Usually Swarthmore’s Quaker values are considered within the secular framework. However, Professor Mark Wallace of the religion department suggested that college founders’ incorporation of their faith into the school’s structure leaves it an “undercurrent” in student life. He sees intent in the open layout of the campus. Because “nature is really the dominant feature,” Swarthmore physically reflects the Quaker focus on “interior life, finding your own spiritual life…[It] really tries to be a sort of secular monastery, where students can pursue their own path intellectually and spiritually,” Wallace said.
Religion classes are not meant to serve as a conduit to spiritual experience, so they attract students from everywhere on the spectrum between skeptical and devout. Wallace said that most of his students do not come from a strong faith orientation. Those who do are often challenged by the switch to a detached, academic approach. Students generally “keep the two parts, [personal beliefs and class learning], in watertight compartments,” Wallace said.
Jones, who struggled to navigate a religion class during her freshman fall, deplored the necessity of this distinction. “I think it’s completely intertwined…the more I learn here, the more I’m able to see God in everything,” she said.
For Salman Safir ’16, an intern at the Interfaith Center and the director of the Muslim Students Association, the distance between academic and traditional experiences of faith becomes problematic when it goes unrecognized. Classes may provide analysis of the impact of faith on culture and politics, but according to Safir, true “religious literacy” is best gained firsthand.
Most faith groups, including those managed by Safir and Jones, are open to students regardless of their background. Safir believes that aside from supporting their members, religious communities can provide an educational service to the campus as a whole. “It’s our responsibility to put a real non-academic spin on it: this is what it means to be Muslim in a post-9/11 world. You have the more academic side [from the classes] and also a more personal side,” Safir said.

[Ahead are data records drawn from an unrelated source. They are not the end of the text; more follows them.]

(** X12. A refresh tick writes only the needle endpoints and the label
    text, and a second tick with no packet in between changes nothing. *)
Theorem rpm_timer_cb_idempotent (st : State) :
  rpm_timer_cb (rpm_timer_cb st) = rpm_timer_cb st /\
  rpm_timer_cb st =
    set_rpm_label (rpm_label (rpm_timer_cb st))
      (set_needle_points (needle_points (rpm_timer_cb st)) st) /\
  option_map label_color (rpm_label (rpm_timer_cb st))
    = option_map label_color (rpm_label st).
Proof.
  unfold rpm_timer_cb, update_needle.
  destruct st as [c t v [m|] [l|] pts [lab|] ul b hb tb hr vr ts];
    state_cbn; repeat split.
Qed.

(** X13. A tap and a packet may come in either order: once the next
    refresh tick has run, the state is the same. *)
Theorem tap_packet_commute (payload : list byte) (st : State) :
  let tap := touch_color_cycle_cb LV_EVENT_CLICKED in
  rpm_timer_cb (tap (on_packet payload st))
    = rpm_timer_cb (on_packet payload (tap st)).
Proof.
  intro tap. unfold tap.
  rewrite (on_packet_stored payload st).
  rewrite (on_packet_stored payload (touch_color_cycle_cb LV_EVENT_CLICKED st)).
  rewrite rpm_value_touch.
  generalize (stored_after (rpm_value st) payload) as v. intro v.
  unfold touch_color_cycle_cb. cbn [is_clicked negb].
  rewrite !Lvgl_CreateRpmGauge_unfold.
  unfold rpm_timer_cb, update_needle.
  destruct st as [c [h|] v0 m l pts lab ul b hb tb hr vr ts];
    state_cbn; reflexivity.
Qed.

Lemma step_before_setup (ev : event) (v hor ver : Z) :
  exists v', step ev (set_rpm_value v (boot hor ver))
             = set_rpm_value v' (boot hor ver).
Proof.
  destruct ev as [payload | h | code]; cbn [step].
  - rewrite on_packet_stored. eexists. reflexivity.
  - exists v. reflexivity.
  - exists v. reflexivity.
Qed.

Lemma run_before_setup (evs : list event) (v hor ver : Z) :
  exists v', run evs (set_rpm_value v (boot hor ver))
             = set_rpm_value v' (boot hor ver).
Proof.
  revert v. induction evs as [|ev evs IH]; intro v.
  - exists v. reflexivity.
  - cbn [run fold_left]. destruct (step_before_setup ev v hor ver) as [v1 ->].
    apply IH.
Qed.

(** X14. Before the first build only the measurement can change: timer
    fires and touches find no timer and no button and do nothing, packets
    are received as usual. *)
Theorem before_setup_only_measurement (hor ver : Z) (evs : list event) :
  run evs (boot hor ver)
    = set_rpm_value (rpm_value (run evs (boot hor ver))) (boot hor ver) /\
  rpm_value (run evs (boot hor ver))
    = fold_left stored_after
        (flat_map (fun ev => match ev with Packet p => [p] | _ => [] end) evs)
        0.
Proof.
  split.
  - destruct (run_before_setup evs 0 hor ver) as [v' H].
    change (set_rpm_value 0 (boot hor ver)) with (boot hor ver) in H.
    rewrite H. reflexivity.
  - assert (G : forall v,
              rpm_value (run evs (set_rpm_value v (boot hor ver)))
              = fold_left stored_after
                  (flat_map (fun ev => match ev with
                                       | Packet p => [p] | _ => [] end) evs)
                  v).
    { induction evs as [|ev evs IH]; intro v; [reflexivity|].
      cbn [run fold_left flat_map].
      destruct ev as [payload | h | code]; cbn [step app].
      - rewrite on_packet_stored. cbn [fold_left]. apply IH.
      - apply IH.
      - apply IH. }
    exact (G 0).
Qed.

Lemma rpm_value_step_no_packet (ev : event) (st : State) :
  is_packet ev = false -> rpm_value (step ev st) = rpm_value st.
Proof.
  destruct ev as [payload | h | code]; cbn [is_packet step]; intro H;
    [discriminate| |].
  - destruct (timer_live h (lv_timers st)); [|reflexivity].
    apply rpm_value_rpm_timer_cb.
  - destruct (scr_touch_btn st); [|reflexivity]. apply rpm_value_touch.
Qed.

Lemma rpm_value_run_no_packet (evs : list event) (st : State) :
  rpm_value (run (filter (fun ev => negb (is_packet ev)) evs) st)
    = rpm_value st.
Proof.
  revert st. induction evs as [|ev evs IH]; intro st; [reflexivity|].
  cbn [filter]. destruct (is_packet ev) eqn:E; cbn [negb]; [apply IH|].
  change (run (ev :: filter (fun ev => negb (is_packet ev)) evs) st)
    with (run (filter (fun ev => negb (is_packet ev)) evs) (step ev st)).
  rewrite IH. now apply rpm_value_step_no_packet.
Qed.

Lemma system_run_registered (evs : list event) (st : State) :
  system_run evs (mkSystem st true) = mkSystem (run evs st) true.
Proof.
  revert st. induction evs as [|ev evs IH]; intro st; [reflexivity|].
  change (system_run (ev :: evs) (mkSystem st true))
    with (system_run evs (system_step ev (mkSystem st true))).
  change (run (ev :: evs) st) with (run evs (step ev st)).
  rewrite <- IH. f_equal. destruct ev; reflexivity.
Qed.

Lemma system_run_unregistered (evs : list event) (st : State) :
  system_run evs (mkSystem st false)
    = mkSystem (run (filter (fun ev => negb (is_packet ev)) evs) st) false.
Proof.
  revert st. induction evs as [|ev evs IH]; intro st; [reflexivity|].
  change (system_run (ev :: evs) (mkSystem st false))
    with (system_run evs (system_step ev (mkSystem st false))).
  destruct ev as [payload | h | code]; cbn [filter is_packet negb].
  - apply IH.
  - change (run (TimerFire h :: ?l) st) with (run l (step (TimerFire h) st)).
    rewrite <- IH. reflexivity.
  - change (run (Touch code :: ?l) st) with (run l (step (Touch code) st)).
    rewrite <- IH. reflexivity.
Qed.

(** X15. The radio bring-up decides whether packets ever arrive.  When
    [esp_now_init] succeeds the callback is registered and the sketch runs
    as described so far.  When it fails nothing is registered: every frame
    is lost, the measurement stays 0 for good and each refresh tick puts
    "0" on the label, while ticks and taps go on working. *)
Theorem radio_init_outcomes (hor ver : Z) (evs : list event) :
  system_run evs (setup_system true hor ver)
    = mkSystem (run evs (setup hor ver)) true /\
  system_run evs (setup_system false hor ver)
    = mkSystem (run (filter (fun ev => negb (is_packet ev)) evs)
                    (setup hor ver)) false /\
  rpm_value (sys_state (system_run evs (setup_system false hor ver))) = 0 /\
  label_shown
    (rpm_timer_cb (sys_state (system_run evs (setup_system false hor ver))))
    = Some "0"%string.
Proof.
  assert (Hok : system_run evs (setup_system true hor ver)
                = mkSystem (run evs (setup hor ver)) true)
    by apply system_run_registered.
  assert (Hfail : system_run evs (setup_system false hor ver)
                  = mkSystem (run (filter (fun ev => negb (is_packet ev)) evs)
                                  (setup hor ver)) false)
    by apply system_run_unregistered.
  assert (Hv : rpm_value (run (filter (fun ev => negb (is_packet ev)) evs)
                              (setup hor ver)) = 0).
  { rewrite rpm_value_run_no_packet. unfold setup.
    now rewrite rpm_value_Lvgl_CreateRpmGauge. }
  split; [exact Hok|]. split; [exact Hfail|].
  rewrite Hfail. cbn [sys_state]. split; [exact Hv|].
  destruct (rpm_timer_cb_built
              (run (filter (fun ev => negb (is_packet ev)) evs) (setup hor ver)))
    as [Hl _]; [apply run_scene_built, setup_scene_built|].
  rewrite Hl, Hv. reflexivity.
Qed.
(** * Job-status polling of the lip-sync client

    A shallow embedding of the polling code of the React client:
    - [pages/ProjectDetail.tsx] (the variant keeping its timer in a
      [useState] cell) and its later revision (the variant keeping it in a
      [useRef] cell): [pollForUpdates], the polling effect, [handleDelete];
    - [pages/Dashboard.tsx]: the polling effect over all unfinished projects;
    - [store/slices/projectSlice]: the reducers used by the pages;
    - [services/api]: the axios request and response interceptors.

    JavaScript strings are sequences of UTF-16 code units; React state cells
    are record fields written through setters whose calls are counted;
    timers, the console, [localStorage] and [window.location] are explicit
    parts of the state. *)

From Stdlib Require Import NArith List Ascii String Bool Lia.
From stdpp Require Import base option list gmap strings.
Import ListNotations.

Local Open Scope N_scope.

(** ** JavaScript strings, the progress pattern and [parseInt] *)

Module JS.

(** A string is its sequence of UTF-16 code units. *)
Definition jsstring := list N.

(** The code units of an ASCII literal. *)
Fixpoint lit (s : string) : jsstring :=
  match s with
  | EmptyString => []
  | String a r => N_of_ascii a :: lit r
  end.

(** [\d] without the unicode flag: the ten ASCII digits. *)
Definition isDigit (c : N) : bool := (48 <=? c) && (c <=? 57).

(** ECMAScript LineTerminator: LF, CR, LS, PS. *)
Definition isLineTerminator (c : N) : bool :=
  (c =? 10) || (c =? 13) || (c =? 8232) || (c =? 8233).
(** * ntuvb-allstar: the voting core of [voting.py]

    A shallow embedding of the request handlers and helpers of
    [src/voting.py] over an explicit model of the ndb datastore and the
    task queue, followed by the properties of the vote transaction, the
    ballot check, the voter registry and the e-mail rate limiter. *)

From Stdlib Require Import ZArith String Ascii List Lia Permutation.
From stdpp Require Import base gmap strings list fin_maps sorting.

Local Open Scope string_scope.
Local Open Scope Z_scope.

(** ** Keys

    ndb keys are paths of (kind, id) pairs.  Only three shapes occur in
    [voting.py]; each is written as the tuple of the ids along its path, so
    that [key.parent()] is a projection.

    - an Election key is its integer id;
    - a Position key is (election id, position id);
    - a Candidate key is (position key, candidate id);
    - a VotingUser key is (election id, student id), as built by
      [ndb.Key(VotingUser, student_id, parent=election_key)]. *)

Abbreviation ElectionKey := Z (only parsing).
Abbreviation PositionKey := (Z * Z)%type (only parsing).
Abbreviation CandidateKey := (Z * Z * Z)%type (only parsing).
Abbreviation VotingUserKey := (Z * string)%type (only parsing).

(** ** Entities

    [models.py] is not part of the sources at hand; the records carry the
    properties that [voting.py] reads and writes. *)

Record Election := mkElection { title : string }.

Record Position := mkPosition { votes_per_person : Z }.

Record Candidate := mkCandidate { num_votes : Z }.

Record VotingUser := mkVotingUser {
  student_id : string;
  token : string;
  voted : bool;
  votes : list CandidateKey;
  email_count : Z;
  create_time : Z;                 (* microseconds on the server clock *)
  last_time_mail_sent : option Z
}.

(** A task of the ['mail-queue'] queue: the parameters that
    [_send_voting_email] fills into the templates of the message. *)
Record Task := mkTask {
  task_to : string;
  task_from : string;
  task_subject_title : string;
  task_student_id : string;
  task_voting_link : string
}.

(** ** The store: the datastore tables and the task queue *)

Record Store := mkStore {
  elections : gmap Z Election;
  positions : gmap (Z * Z) Position;
  candidates : gmap (Z * Z * Z) Candidate;
  voting_users : gmap (Z * string) VotingUser;
  mail_queue : list Task
}.

Definition set_candidates (cs : gmap (Z * Z * Z) Candidate) (s : Store) : Store :=
  mkStore (elections s) (positions s) cs (voting_users s) (mail_queue s).

Definition set_voting_users (us : gmap (Z * string) VotingUser) (s : Store) : Store :=
  mkStore (elections s) (positions s) (candidates s) us (mail_queue s).

Definition set_mail_queue (q : list Task) (s : Store) : Store :=
  mkStore (elections s) (positions s) (candidates s) (voting_users s) q.

(** ** Exceptions and the handler monad *)

Inductive exn :=
| Exception (msg : string)
| ValueError (msg : string)
| AttributeError                      (* attribute access on [None] *)
| HTTPException (code : Z) (description : string).   (* flask [abort] *)

Inductive result (A : Type) :=
| Return (a : A)
| Raise (e : exn).
Arguments Return {A} a.
Arguments Raise {A} e.

(** A computation reads and writes the store and returns or raises; the
    store that comes with [Raise] holds the writes made before the raise. *)
Definition M (A : Type) : Type := Store -> result A * Store.

Definition ret {A} (a : A) : M A := fun s => (Return a, s).

Definition raise {A} (e : exn) : M A := fun s => (Raise e, s).

Definition bind {A B} (m : M A) (k : A -> M B) : M B :=
  fun s => match m s with
           | (Return a, s') => k a s'
           | (Raise e, s') => (Raise e, s')
           end.
(** * Voxceleron render pipeline: frame state machine and resource lifecycle

    A shallow embedding of [src/engine/vulkan/pipeline/Pipeline.cpp].  The
    C++ object [Pipeline] becomes a record, its methods become computations
    in a small state monad, and the Vulkan driver becomes an explicit world:
    the chronological list of calls made so far, from which the set of live
    objects, the status of every fence and the contents of every command
    recorder are computed, together with a tape of the results the driver is
    going to return. *)

From Stdlib Require Import ZArith String.
From stdpp Require Import base option list gmap strings.

Open Scope Z_scope.
Open Scope nat_scope.

(** ** Vulkan vocabulary *)

(** Non-dispatchable handles are opaque integers; zero is the null handle. *)
Definition Handle := nat.
Definition VK_NULL_HANDLE : Handle := 0.

(** [VkResult] is a C enumeration; the three values the pipeline tests for
    carry the numbers of [vulkan_core.h], the others are a few of the
    failures a driver can report. *)
Definition VkResult := Z.
Definition VK_SUCCESS : VkResult := 0%Z.
Definition VK_SUBOPTIMAL_KHR : VkResult := 1000001003%Z.
Definition VK_ERROR_OUT_OF_DATE_KHR : VkResult := (-1000001004)%Z.
Definition VK_ERROR_OUT_OF_HOST_MEMORY : VkResult := (-1)%Z.
Definition VK_ERROR_OUT_OF_DEVICE_MEMORY : VkResult := (-2)%Z.
Definition VK_ERROR_DEVICE_LOST : VkResult := (-4)%Z.
Definition VK_ERROR_SURFACE_LOST_KHR : VkResult := (-1000000000)%Z.

Definition VK_FENCE_CREATE_SIGNALED_BIT : Z := 1%Z.

Inductive ObjKind :=
| Buffer | DeviceMemory | DescriptorSetLayout | DescriptorPool | DescriptorSet
| Semaphore | Fence | CommandPool | CommandBuffer | Framebuffer
| GraphicsPipeline | PipelineLayout | RenderPass | ShaderModule.

Global Instance ObjKind_eq_dec : EqDecision ObjKind.
Proof. solve_decision. Defined.

(** Commands recorded into a command buffer between [beginFrame] and
    [endFrame]. *)
Inductive Cmd :=
| CmdBeginRenderPass (pass framebuffer : Handle) (width height : nat)
| CmdBindPipeline (pipeline : Handle)
| CmdBindDescriptorSets (layout set : Handle)
| CmdEndRenderPass.

Inductive FenceStatus := Signaled | Unsignaled | Pending.

Global Instance FenceStatus_eq_dec : EqDecision FenceStatus.
Proof. solve_decision. Defined.

(** One entry of the call log: the Vulkan entry point, the handles it was
    given, and what it returned. *)
Inductive Event :=
| EvCreate (k : ObjKind) (parent : Handle) (r : VkResult) (h : Handle)
| EvCreateFence (flags : Z) (r : VkResult) (h : Handle)
| EvAllocateDescriptorSets (pool : Handle) (r : VkResult) (hs : list Handle)
| EvDestroy (k : ObjKind) (h : Handle)
| EvGetBufferMemoryRequirements (buffer : Handle)
| EvBindBufferMemory (buffer memory : Handle) (r : VkResult)
| EvMapMemory (memory : Handle) (r : VkResult)
| EvUnmapMemory (memory : Handle)
| EvUpdateDescriptorSets (set buffer : Handle)
| EvDeviceWaitIdle
| EvWaitForFences (fence : Handle) (observed : option FenceStatus)
| EvAcquireNextImage (semaphore : Handle) (r : VkResult) (index : nat)
| EvResetFences (fence : Handle)
| EvResetCommandBuffer (cb : Handle)
| EvBeginCommandBuffer (cb : Handle) (r : VkResult)
| EvCmd (cb : Handle) (c : Cmd)
| EvEndCommandBuffer (cb : Handle) (r : VkResult)
| EvQueueSubmit (cb wait signal fence : Handle) (r : VkResult)
| EvQueuePresent (wait : Handle) (index : nat) (r : VkResult)
| EvWriteUniform (mapped : Handle) (width height : nat).

(** ** The pipeline object *)

(** [Pipeline.h] is not among the sources; the enumerators are the three
    the implementation assigns and tests. *)
Inductive State := UNINITIALIZED | READY | RECREATING.
(** * scrape_avif_images.py: a shallow embedding and its properties

    The script drives a browser over one page with infinite scroll and
    collects the URLs of [.avif] images.  The embedding follows the source
    top to bottom:

    - [PyStr]    the two string tests the script uses ([x in s], truthiness);
    - [Re]       a backtracking matcher for the fragment of Python's [re]
                 that the script's pattern needs, and [findall];
    - [Driver]   what the Selenium session answers (the environment);
    - [Script]   [scrape_avif_images] itself, in a small monad that records
                 the calls made on the session and carries Python exceptions;
    - [Page]     the vocabulary of the properties: what a view of the page
                 shows, the state after [n] iterations, the events of a run;
    - [Examples] the pages and sessions the properties are tried on.

    The properties follow: lemmas on the matcher, the scans, one iteration,
    the loop and the run, and then one theorem for each claim C1-C10.

    Strings are byte strings.  Python's [str] is a sequence of code points;
    the pattern only tests ASCII characters, and a UTF-8 encoded code point
    above 127 contains no ASCII byte, so matching byte by byte selects the
    same substrings. *)

From Stdlib Require Import Ascii String ZArith List Lia.
From stdpp Require Import gmap strings list sorting.

(** ** Python string tests *)

Module PyStr.

(** [sub in s] *)
Fixpoint contains (sub s : string) : bool :=
  String.prefix sub s ||
  match s with
  | EmptyString => false
  | String _ s' => contains sub s'
  end.

(** Truth value of a [str]: only the empty string is false. *)
Definition truthy (s : string) : bool :=
  match s with
  | EmptyString => false
  | String _ _ => true
  end.

End PyStr.

(** ** Regular expressions

    Python's [re] is a backtracking matcher: alternatives are tried in a
    fixed priority order (a greedy quantifier tries the longest repetition
    first) and the first complete match wins.  [cands] lists the ways a
    sequence of pieces can match a prefix of the subject, in that order; its
    head is the match [re] reports. *)

Module Re.

(** A one-character matcher: [c], [[...]] or [[^...]]. *)
Inductive cclass :=
| Lit (c : ascii)
| OneOf (cs : list ascii)
| NoneOf (cs : list ascii).

Definition accepts (k : cclass) (c : ascii) : bool :=
  match k with
  | Lit c' => bool_decide (c = c')
  | OneOf cs => bool_decide (c ∈ cs)
  | NoneOf cs => negb (bool_decide (c ∈ cs))
  end.

(** Greedy quantifiers: none, [?], [*], [+]. *)
Inductive quant := Once | Opt | Star | Plus.

Definition piece : Type := cclass * quant.

(** A match of a prefix: the text consumed and the text left. *)
Definition cand : Type := string * string.

Definition push (c : ascii) (m : cand) : cand := (String c m.1, m.2).

Fixpoint star (k : cclass) (s : string) : list cand :=
  match s with
  | String c s' =>
      if accepts k c then (push c <$> star k s') ++ [("", s)] else [("", s)]
  | EmptyString => [("", s)]
  end.

Definition once (k : cclass) (s : string) : list cand :=
  match s with
  | String c s' => if accepts k c then [(String c "", s')] else []
  | EmptyString => []
  end.

Definition plus (k : cclass) (s : string) : list cand :=
  match s with
  | String c s' => if accepts k c then push c <$> star k s' else []
  | EmptyString => []
  end.

Definition piece_cands (p : piece) (s : string) : list cand :=
  match p.2 with
  | Once => once p.1 s
  | Opt => once p.1 s ++ [("", s)]
  | Star => star p.1 s
  | Plus => plus p.1 s
  end.

Definition extend (m1 : string) (m : cand) : cand := (m1 +:+ m.1, m.2).

Fixpoint cands (ps : list piece) (s : string) : list cand :=
  match ps with
  | [] => [("", s)]
  | p :: ps' =>
      m ← piece_cands p s; extend m.1 <$> cands ps' m.2
  end.

(** A pattern with one capturing group: what stands before the group,
    the group, what stands after it. *)
Record pattern := Pattern {
  before : list piece;
  group1 : list piece;
  after : list piece
}.

(** The full matches at the start of [s], in priority order: the group's
    text and the length of the whole match. *)
Definition matches_here (p : pattern) (s : string) : list (string * nat) :=
  m0 ← cands (before p) s;
  g ← cands (group1 p) m0.2;
  m2 ← cands (after p) g.2;
  [(g.1, String.length m0.1 + String.length g.1 + String.length m2.1)].

Definition match_here (p : pattern) (s : string) : option (string * nat) :=
  head (matches_here p s).

(** [re.findall(p, s)] for a pattern with one group: the group of every
    match, scanning left to right; the search resumes where the last
    match ended ([skip] counts the characters of it still to pass), and
    one character further when nothing matches here. *)
Fixpoint findall_from (p : pattern) (skip : nat) (s : string) : list string :=
  match skip with
  | S k =>
      match s with
      | String _ s' => findall_from p k s'
      | EmptyString => []
      end
  | O =>
      match match_here p s with
      | Some (g, n) =>
          g :: match s with
               | String _ s' => findall_from p (pred n) s'
               | EmptyString => []
               end
      | None =>
          match s with
          | String _ s' => findall_from p 0 s'
          | EmptyString => []
          end
      end
  end.

Definition findall (p : pattern) (s : string) : list string :=
  findall_from p 0 s.

Definition lits (s : string) : list piece :=
  (λ c, (Lit c, Once)) <$> list_ascii_of_string s.

(** The double and the single quote. *)
Definition dquote : ascii := "034"%char.
Definition squote : ascii := "039"%char.

(** The script's pattern, with q for either quote character:
    url\( [q]? ( [^q]+ \.avif [^q]* ) [q]? \)   *)
Definition url_avif : pattern :=
  {| before := lits "url(" ++ [(OneOf [dquote; squote], Opt)];
     group1 := [(NoneOf [dquote; squote], Plus)] ++ lits ".avif"
               ++ [(NoneOf [dquote; squote], Star)];
     after := [(OneOf [dquote; squote], Opt); (Lit ")"%char, Once)] |}.

End Re.

(** ** The browser session (the environment)

    Selenium is not part of the repository: what its calls answer is the
    input of the model.  A call either returns or raises an exception (every
    Selenium error derives from Python's [Exception]). *)

Module Driver.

Safir is a founding member of Swarthmore’s Muslim Students Association. When he arrived last year, its previous incarnation had been disbanded due to a lack of interest. All religious organizers interviewed spoke of the ongoing struggle to achieve critical mass. Tompkins cited a lack of the resources which might attract more religious students as one factor which has led to low participation on campus. Less commonly practiced religions, such as Islam and Buddhism, have functioned largely without the administrative support Tompkins would have liked to see. It was a major victory for her to secure the hiring of a part-time Muslim student advisor, who will begin work next term.
Leaders are hoping to strengthen the small groups associated with their specific traditions, and on a larger scale, they are engaging in interfaith dialogue.
Kelilah Miller, Swarthmore’s Jewish life coordinator, believes that these community building efforts are very relevant to the school as a whole. “I’m interested in helping students think deeply about what it means to be part of a community. What does it require of you? What can you expect of it? When it gets hard, what do you do? When there’s conflict, what do you do?” she asked.
According to Miller, religious communities can serve as models, but not everyone will view them as such. “People have radically different understandings of community, which are somewhat culturally determined,” she said.
Quaker values have lately been cited as the impetus for campus-wide community-building discussions. However, Miller feels that their focus on universalism is not always productive. Religious communities are bound by their particulars, while Quaker tradition prefers to remove boundaries and de-emphasize ritual. “Quaker values are a normalizing force,” Miller said. “To have [multiculturalism], we need to have multiple cultures.”
The existence of a secular norm makes students of faith uneasy when it allows others to dismiss a part of their identity. While the silence on religion outside of Bond Hall may give an impression of homogeneity, great diversity exists in spiritual views and religious expression at Swarthmore. Over time, perhaps it will become more openly celebrated.